In the following three seasons, as Betis constantly battled La Liga relegation successfully, Juanito only missed a total of 13 league matches, adding six goals. On 22 April 2007, in a 2–2 draw at RCD Espanyol, he played the last minutes as a goalkeeper due to the dismissal of Pedro Contreras, with a penalty being awarded – Raúl Tamudo equalised.

Atlético and Valladolid
After being relegated at the end of 2008–09, Juanito moved to Atlético Madrid on a free transfer, aged almost 33. His debut season was shaky, as he started as first-choice, was relegated to the bench, regained his position from Colombian Luis Perea and lost it again; on 4 April 2010 he scored his first goal as a Colchonero, opening the 3–0 home victory over Deportivo de La Coruña.

For the 2010–11 campaign, all Atlético stoppers remained with the team and Uruguayan Diego Godín was also acquired. Hence, Juanito fell further down in the defensive pecking order, only appearing in a Spanish Cup match against Universidad de Las Palmas CF (1–1 home draw, after a 5–0 away win in the first leg); on 11 January 2011, he terminated his contract with the club, moving to second-tier Real Valladolid shortly after.

International career
Juanito made his debut for Spain on 21 August 2002 against Hungary, in a testimonial for Ferenc Puskás. His first goal for the national side came on 1 March 2006, in a 3–2 friendly win against the Ivory Coast.

Juanito represented Spain at UEFA Euro 2004 and 2008 (playing in the 2–1 victory over Greece in the latter tournament) and the 2006 FIFA World Cup, scoring with his head in the 1–0 defeat of Saudi Arabia. That goal was the first ever scored by a Betis player in the competition.

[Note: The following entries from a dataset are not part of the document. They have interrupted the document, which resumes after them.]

(* ===== verification/TaskRef.v ===== *)
(** * References to tracker records ([src/crates/core/src/task_ref.rs]) and the
    links of a work call ([src/crates/server/src/work_calls.rs])

    [parse_task_ref] maps what a human or an agent wrote onto the id the provider
    mints, and [parse_link] the accepted forms of a work link.  The theorem is
    that every link the daemon accepts survives its own rendering. *)

From Stdlib Require Import String Ascii.
From S2P Require Import Prelude Text Work.

#[global] Open Scope Z_scope.
#[local] Open Scope string_scope.

Definition GITHUB_SOURCE : string := "github".
Definition LINEAR_SOURCE : string := "linear".

Definition strip_host (raw host : string) : option string :=
  let rest :=
    match strip_prefix "https://" raw with
    | Some rest => rest
    | None => default raw (strip_prefix "http://" raw)
    end in
  let rest := default rest (strip_prefix "www." rest) in
  match strip_prefix host rest with
  | Some rest => strip_prefix "/" rest
  | None => None
  end.

Definition github_task_id (repo number : string) : option TaskId :=
  let repo := trim_end_matches ".git" (trim repo) in
  match split_once "/" repo with
  | None => None
  | Some (owner, name) =>
      let well_formed :=
        negb (is_empty owner) && negb (is_empty name)
        && negb (existsb (Ascii.eqb "/") (list_ascii_of_string name))
        && is_ws_free repo in
      if negb well_formed then None
      else
        match parse_u64 (trim number) with
        | None => None
        | Some number =>
            Some (mkTaskId GITHUB_SOURCE (owner ++ "/" ++ name ++ "#" ++ show_uint number))
        end
  end.

Definition linear_identifier (raw : string) : option TaskId :=
  match split_once "-" raw with
  | None => None
  | Some (team, number) =>
      let team_ok := negb (is_empty team) && all_chars is_ascii_alphanumeric team in
      if negb team_ok || is_empty number || negb (all_chars is_digit number) then None
      else Some (mkTaskId LINEAR_SOURCE (to_ascii_uppercase team ++ "-" ++ number))
  end.

Definition url_path (path : string) : string :=
  before (fun c => Ascii.eqb c "?" || Ascii.eqb c "#") path.

Definition github_from_url_path (path : string) : option TaskId :=
  match split "/" (url_path path) with
  | owner :: repo :: kind :: rest =>
      if negb (String.eqb kind "issues" || String.eqb kind "pull") then None
      else
        match rest with
        | number :: _ => github_task_id (owner ++ "/" ++ repo) number
        | [] => None
        end
  | _ => None
  end.

Definition linear_from_url_path (path : string) : option TaskId :=
  match split "/" (url_path path) with
  | _ :: issue :: identifier :: _ =>
      if String.eqb issue "issue" then linear_identifier identifier else None
  | _ => None
  end.

Definition parse_task_ref (input : string) (default_repo : option string) : option TaskId :=
  let raw := trim_matches ["<"; ">"; "`"] (trim input) in
  if is_empty raw then None
  else
    match strip_host raw "github.com" with
    | Some path => github_from_url_path path
    | None =>
        match strip_host raw "linear.app" with
        | Some path => linear_from_url_path path
        | None =>
            match split_once "#" raw with
            | Some (EmptyString, number) =>
                match default_repo with Some repo => github_task_id repo number | None => None end
            | Some (repo, number) => github_task_id repo number
            | None =>
                match parse_u64 raw with
                | Some _ =>
                    match default_repo with Some repo => github_task_id repo raw | None => None end
                | None => linear_identifier raw
                end
            end
        end
    end.

(** ** Links of a work call *)

Inductive WorkError : Type := BadRequest (message : string) | Unavailable (message : string).

Definition source_prefixed (raw : string) : option TaskId :=
  match split_once ":" raw with
  | None => None
  | Some (source, key) =>
      if is_empty key then None
      else if String.eqb source GITHUB_SOURCE || String.eqb source LINEAR_SOURCE
      then Some (mkTaskId source key)
      else None
  end.

Definition parse_link (raw : string) : Link + WorkError :=
  let raw := trim raw in
  match strip_prefix "ws:" raw with
  | Some k =>
      if is_empty k then inr (BadRequest "`ws:` with no workspace key after it")
      else inl (LWorkspace k)
  | None =>
      match source_prefixed raw with
      | Some id => inl (LTracker id)
      | None =>
          match parse_task_ref raw None with
          | Some id => inl (LTracker id)
          | None =>
              if starts_with "http://" raw || starts_with "https://" raw then inl (LUrl raw)
              else inr (BadRequest "cannot read this as a link")
          end
      end
  end.

Definition link_label (link : Link) : string :=
  match link with
  | LWorkspace k => "ws:" ++ k
  | LTracker id => source id ++ ":" ++ key id
  | LUrl url => url
  end.

(** ** Lifecycles of a work call *)

Definition normalized (name : string) : string := to_ascii_lowercase (trim name).

Definition is_completion (name : string) : bool :=
  existsb (String.eqb (normalized name)) ["completed"; "complete"; "done"].

Definition parse_lifecycle (name : string) (detail : option string) : Lifecycle + WorkError :=
  let detail := trim (default EmptyString detail) in
  let n := normalized name in
  if String.eqb n "pending" then inl Pending
  else if existsb (String.eqb n) ["underway"; "working"; "in-progress"] then inl Underway
  else if existsb (String.eqb n) ["awaiting-answer"; "awaiting_answer"; "input-required"] then
    if is_empty detail
    then inr (BadRequest "awaiting-answer needs `detail`: the question you are waiting on")
    else inl (AwaitingAnswer detail)
  else if existsb (String.eqb n) ["held"; "blocked"] then
    if is_empty detail then inr (BadRequest "held needs `detail`: what is blocking it")
    else inl (Held detail)
  else if String.eqb n "failed" then
    inl (Failed (if is_empty detail then "no reason given" else detail))
  else if existsb (String.eqb n) ["canceled"; "cancelled"] then inl Canceled
  else if existsb (String.eqb n) ["completed"; "complete"; "done"] then
    inr (BadRequest "a completion needs a `summary`")
  else inr (BadRequest "unknown lifecycle").

Example parse_url : parse_task_ref " <https://www.github.com/a/b/pull/12/files#x> " None
  = Some (mkTaskId "github" "a/b#12").
Proof. vm_compute. reflexivity. Qed.

Example parse_short : parse_task_ref "#7" (Some "a/b") = Some (mkTaskId "github" "a/b#7").
Proof. vm_compute. reflexivity. Qed.

Example parse_linear : parse_task_ref "eng-45" None = Some (mkTaskId "linear" "ENG-45").
Proof. vm_compute. reflexivity. Qed.

Example parse_bad : parse_task_ref "a b/c#7" None = None.
Proof. vm_compute. reflexivity. Qed.

(** ** Round trip *)

(** The shape of the ids the parser mints. *)
Inductive minted : TaskId -> Prop :=
| minted_github x d :
    all_chars is_digit d = true -> d <> EmptyString ->
    minted (mkTaskId GITHUB_SOURCE (x ++ "#" ++ d))
| minted_linear x d :
    all_chars is_digit d = true -> d <> EmptyString ->
    minted (mkTaskId LINEAR_SOURCE (x ++ "-" ++ d)).

Lemma github_task_id_minted repo number i : github_task_id repo number = Some i -> minted i.
Proof.
  unfold github_task_id. intros H. repeat case_match; simplify_eq.
  match goal with |- context [show_uint ?n] => destruct (show_uint_digits n) end.
  rewrite <- !app_assoc_str. rewrite app_assoc_str. by apply minted_github.
Qed.

Lemma linear_identifier_minted raw i : linear_identifier raw = Some i -> minted i.
Proof.
  unfold linear_identifier. intros H. repeat case_match; simplify_eq. bool_norm.
  apply minted_linear; [done|]. by destruct s0.
Qed.

Lemma parse_task_ref_minted input repo i : parse_task_ref input repo = Some i -> minted i.
Proof.
  unfold parse_task_ref, github_from_url_path, linear_from_url_path. intros H.
  repeat case_match; simplify_eq;
    eauto using github_task_id_minted, linear_identifier_minted.
Qed.

Lemma minted_trimmed i : minted i -> trimmed (link_label (LTracker i)).
Proof.
  intros [x d Hd Hne|x d Hd Hne]; unfold link_label; simpl; (split; [reflexivity|]);
    rewrite <- !app_assoc_str; by apply digits_end.
Qed.

Lemma minted_prefixed i : minted i -> source_prefixed (link_label (LTracker i)) = Some i.
Proof.
  intros [x d Hd Hne|x d Hd Hne]; unfold source_prefixed, link_label; simpl.
  - change (split_once ":" _) with (Some (GITHUB_SOURCE, x ++ "#" ++ d)). by destruct x.
  - change (split_once ":" _) with (Some (LINEAR_SOURCE, x ++ "-" ++ d)). by destruct x.
Qed.

Lemma source_prefixed_label raw i : source_prefixed raw = Some i -> link_label (LTracker i) = raw.
Proof.
  unfold source_prefixed. intros H. repeat case_match; simplify_eq. simpl.
  match goal with H : split_once _ _ = _ |- _ => apply split_once_Some in H as -> end. done.
Qed.

(** every link the daemon accepts survives its own rendering.  Whatever a
    caller wrote, if it parses to a link then the text the daemon prints for that
    link parses back to the same link -- so the link an agent reads from a row and
    passes on matches the row's when the record lands. *)
Theorem parse_link_round_trip raw link :
  parse_link raw = inl link -> parse_link (link_label link) = inl link.
Proof.
  unfold parse_link at 1. destruct (strip_prefix "ws:" (trim raw)) as [k|] eqn:Hws.
  { destruct (is_empty k) eqn:Hk; [done|]. intros [= <-]. simpl.
    apply strip_prefix_Some in Hws. rewrite <- Hws. unfold parse_link. rewrite trim_idem, Hws.
    by rewrite strip_prefix_app, Hk. }
  destruct (source_prefixed (trim raw)) as [i|] eqn:Hsrc.
  { intros [= <-]. rewrite (source_prefixed_label _ _ Hsrc). unfold parse_link.
    by rewrite trim_idem, Hws, Hsrc. }
  destruct (parse_task_ref (trim raw) None) as [i|] eqn:Href.
  { intros [= <-]. apply parse_task_ref_minted in Href. unfold parse_link.
    rewrite (trim_fixed _ (minted_trimmed i Href)), (minted_prefixed i Href).
    by destruct Href. }
  destruct (_ || _) eqn:Hurl; [|done]. intros [= <-]. simpl. unfold parse_link.
  by rewrite trim_idem, Hws, Hsrc, Href, Hurl.
Qed.

Lemma parse_link_round_trip_witness :
  parse_link " https://github.com/acme/widget/issues/7 "
    = inl (LTracker (mkTaskId "github" "acme/widget#7"))
  /\ parse_link "github:acme/widget#7" = inl (LTracker (mkTaskId "github" "acme/widget#7")).
Proof.
  split; [vm_compute; reflexivity|].
  apply (parse_link_round_trip " https://github.com/acme/widget/issues/7 "
    (LTracker (mkTaskId "github" "acme/widget#7"))).
  vm_compute. reflexivity.
Defined.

In the 2010 World Cup qualifier against Estonia on 11 October 2008, Juanito netted through another header in a 3–0 away win. He was overlooked for the finals in South Africa, however, as the national team emerged victorious.

International goals
Scores and results list Spain's goal tally first, score column indicates score after each Juanito goal.

Coaching career
In August 2012, Juanito returned to Betis as assistant coach of their youth team, and two months later he was promoted to the same role at the reserve side. He was given his first job managing in his own right in June 2015, taking the reins at CD San Roque de Lepe for the upcoming Segunda División B campaign; he was sacked in March 2016, as they occupied a relegation place.

Juanito was given a new job in the same division on 9 July 2016, at Atlético Sanluqueño CF in his native province. He was relieved of his duties on 10 November with the team in last place, having not won since the opening day.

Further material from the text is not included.